======== Recorded data ========
(** ** Waiting and waking

    One task reads, again and again; key presses come at any time. *)

Inductive reader_step (t : task) : KeyboardInputBuffer -> KeyboardInputBuffer -> Prop :=
  | reader_key s byte : reader_step t s (push byte s)
  | reader_call s o s' :
      wait_queue s = [] -> woken s = [] -> readLine t s = (o, s') -> reader_step t s s'
  | reader_resume s o s' :
      woken s = [t] -> readLine t (set_tasks (wait_queue s) [] s) = (o, s') -> reader_step t s s'.

(** The reader is in one place, and waits only when there is no line. *)
Definition reader_inv (t : task) s : Prop :=
  input_ok s /\ (10 ∉ current (console_of s)) /\
  (wait_queue s = [] /\ (woken s = [] \/ woken s = [t]) \/
   wait_queue s = [t] /\ woken s = [] /\ 10 ∉ queue (console_of s)).

Lemma readLine_inv t s o s' :
  input_ok s -> 10 ∉ current (console_of s) -> wait_queue s = [] -> woken s = [] ->
  readLine t s = (o, s') -> reader_inv t s'.
Proof.
  intros Hok Hcur Hq Hw E. pose proof (readLine_abs t s Hok) as Hr. case_bool_decide as Hin.
  - destruct Hr as (s1 & E1 & Hok1 & (_ & _ & Hq1 & Hw1 & _) & Ha). rewrite E in E1. injection E1 as -> ->.
    split; [done|]. rewrite Ha. split; [done|]. left. rewrite Hq1, Hw1. auto.
  - rewrite E in Hr. injection Hr as -> ->. split; [done|]. split; [done|].
    right. unfold wait. cbn. rewrite Hq. done.
Qed.

Lemma key_no_newline byte c :
  (byte =? 13) || (byte =? 10) = false -> queue (key byte c) = queue c.
Proof.
  intros E. unfold key. rewrite E.
  destruct ((byte =? 8) || (byte =? 127)); [done|]. destruct (byte =? 3); [done|]. now destruct (_ && _).
Qed.

Lemma key_current byte c : 10 ∉ current c -> 10 ∉ current (key byte c).
Proof.
  intros Hc. unfold key. destruct ((byte =? 13) || (byte =? 10)) eqn:E; [apply not_elem_of_nil|].
  destruct ((byte =? 8) || (byte =? 127)).
  { cbn [current]. intros Hin. apply elem_of_take in Hin as (i & Hi & _). apply Hc. exact (list_elem_of_lookup_2 _ _ _ Hi). }
  destruct (byte =? 3); [apply not_elem_of_nil|]. destruct (_ && _); [|done]. cbn [current].
  rewrite elem_of_app, list_elem_of_singleton. intros [?|<-]; done.
Qed.

Lemma reader_inv_step t s s' : reader_inv t s -> reader_step t s s' -> reader_inv t s'.
Proof.
  intros (Hok & Hcur & Hi) Hs. destruct Hs as [s b|s o s' Hq Hw E|s o s' Hw E].
  - destruct (push_abs b s Hok) as (Hok' & Ha & Hq & Hw). split; [done|]. rewrite Hq, Hw, Ha.
    split; [now apply key_current|]. destruct Hi as [(-> & Hi)|(-> & -> & Hn)].
    + left. rewrite take_nil, drop_nil, app_nil_r. done.
    + destruct (_ || _) eqn:E; [left; auto|]. right. rewrite key_no_newline by done. done.
  - eapply readLine_inv; eassumption.
  - destruct Hi as [(Hq & _)|(_ & Hw' & _)]; [|congruence].
    eapply (readLine_inv t (set_tasks (wait_queue s) [] s)); [exact Hok|exact Hcur|exact Hq|reflexivity|exact E].
Qed.

Lemma reader_inv_reachable t l c s :
  Zlen l = 256 -> Zlen c = 1024 -> rtc (reader_step t) (empty_input l c) s -> reader_inv t s.
Proof.
  intros Hl Hc Hr.
  eapply (rtc_ind_r (reader_inv t)); [|intros x y _ Hxy Hx; exact (reader_inv_step t x y Hx Hxy)|exact Hr].
  destruct (empty_input_ok l c Hl Hc) as [Hok Ha]. split; [done|]. rewrite Ha.
  split; [apply not_elem_of_nil|left; auto].
Qed.

Lemma one_line_first n q : 10 ∉ q -> one_line n (q ++ [10]) = take n (q ++ [10]).
Proof.
  revert n. induction q as [|b q IH]; intros [|n] Hq; try done.
  - destruct n; done.
  - apply not_elem_of_cons in Hq as [Hb Hq]. cbn [app one_line take]. destruct (Z.eqb_spec b 10); [congruence|].
    now rewrite IH.
Qed.

(** No wake-up is lost: in every reachable state in which the reader waits
    there is no line to read, and when the queue has room for the line being
    typed, Enter wakes the reader, and its next step returns the bytes up to
    and including the newline, as far as its buffer takes them. *)
Theorem waiting_reader_wakes t l c s :
  Zlen l = 256 -> Zlen c = 1024 ->
  rtc (reader_step t) (empty_input l c) s -> wait_queue s = [t] ->
  hasCompletedLine s = false /\
  (Zlen (queue (console_of s)) + Zlen (current (console_of s)) < 1023 ->
   woken (push 10 s) = [t] /\ wait_queue (push 10 s) = [] /\
   exists s', readLine t (set_tasks [] [] (push 10 s)) =
     (Some (take (Z.to_nat (t_len t)) ((queue (console_of s) ++ current (console_of s)) ++ [10])), s')).
Proof.
  intros Hl Hc Hr Hq. destruct (reader_inv_reachable t l c s Hl Hc Hr) as (Hok & Hcur & Hi).
  destruct Hi as [(Hq' & _)|(_ & Hw & Hno)]; [congruence|].
  split; [rewrite hasCompletedLine_abs by done; now apply bool_decide_eq_false|]. intros Hroom.
  destruct (push_abs 10 s Hok) as (Hok' & Ha & Hq' & Hw'). cbn [Z.eqb Pos.eqb orb] in Hq', Hw'.
  rewrite Hq in Hq', Hw'. rewrite Hw in Hw'. split; [done|]. split; [done|].
  pose proof (readLine_abs t (set_tasks [] [] (push 10 s)) Hok') as H1.
  change (console_of (set_tasks [] [] (push 10 s))) with (console_of (push 10 s)) in H1. rewrite Ha in H1.
  change (key 10 (console_of s)) with (Console [] (take 1023 (queue (console_of s) ++ current (console_of s) ++ [10]))) in H1.
  rewrite take_ge in H1 by (rewrite !length_app; unfold Zlen in Hroom; cbn [length]; lia).
  cbn [queue] in H1. rewrite bool_decide_eq_true_2, app_assoc in H1 by set_solver.
  destruct H1 as (s' & E & _). exists s'. rewrite E, one_line_first by set_solver. done.
Qed.

(** ** A reader that is never woken

    A line of 255 characters and Enter, and a reader with a buffer of 200 bytes. *)

Definition long_line : list input_op := Key <$> (replicate 255 97 ++ [10]).
Definition short_reader : task := Task 0 200.

(** Four lines ahead of the reader, then a line for every read. *)
Definition typing_ahead : list input_op :=
  concat (replicate 4 long_line) ++ concat (replicate 6 (Read short_reader :: long_line)).

(** Reads that return at once are steps of the reader. *)
Definition served (t : task) (o : input_op) (r : option (list Z)) : Prop :=
  match o with Key _ => True | Read t' => t' = t /\ is_Some r end.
========
# Assignment
In the entries above, find the line with "(Some (take (Z.to_nat" and the line with "Definition short_reader : task := Task 0 200.", then restate word for word both of them and every line between, with nothing more.

# Solution to this task
     (Some (take (Z.to_nat (t_len t)) ((queue (console_of s) ++ current (console_of s)) ++ [10])), s')).
Proof.
  intros Hl Hc Hr Hq. destruct (reader_inv_reachable t l c s Hl Hc Hr) as (Hok & Hcur & Hi).
  destruct Hi as [(Hq' & _)|(_ & Hw & Hno)]; [congruence|].
  split; [rewrite hasCompletedLine_abs by done; now apply bool_decide_eq_false|]. intros Hroom.
  destruct (push_abs 10 s Hok) as (Hok' & Ha & Hq' & Hw'). cbn [Z.eqb Pos.eqb orb] in Hq', Hw'.
  rewrite Hq in Hq', Hw'. rewrite Hw in Hw'. split; [done|]. split; [done|].
  pose proof (readLine_abs t (set_tasks [] [] (push 10 s)) Hok') as H1.
  change (console_of (set_tasks [] [] (push 10 s))) with (console_of (push 10 s)) in H1. rewrite Ha in H1.
  change (key 10 (console_of s)) with (Console [] (take 1023 (queue (console_of s) ++ current (console_of s) ++ [10]))) in H1.
  rewrite take_ge in H1 by (rewrite !length_app; unfold Zlen in Hroom; cbn [length]; lia).
  cbn [queue] in H1. rewrite bool_decide_eq_true_2, app_assoc in H1 by set_solver.
  destruct H1 as (s' & E & _). exists s'. rewrite E, one_line_first by set_solver. done.
Qed.

(** ** A reader that is never woken

    A line of 255 characters and Enter, and a reader with a buffer of 200 bytes. *)

Definition long_line : list input_op := Key <$> (replicate 255 97 ++ [10]).
Definition short_reader : task := Task 0 200.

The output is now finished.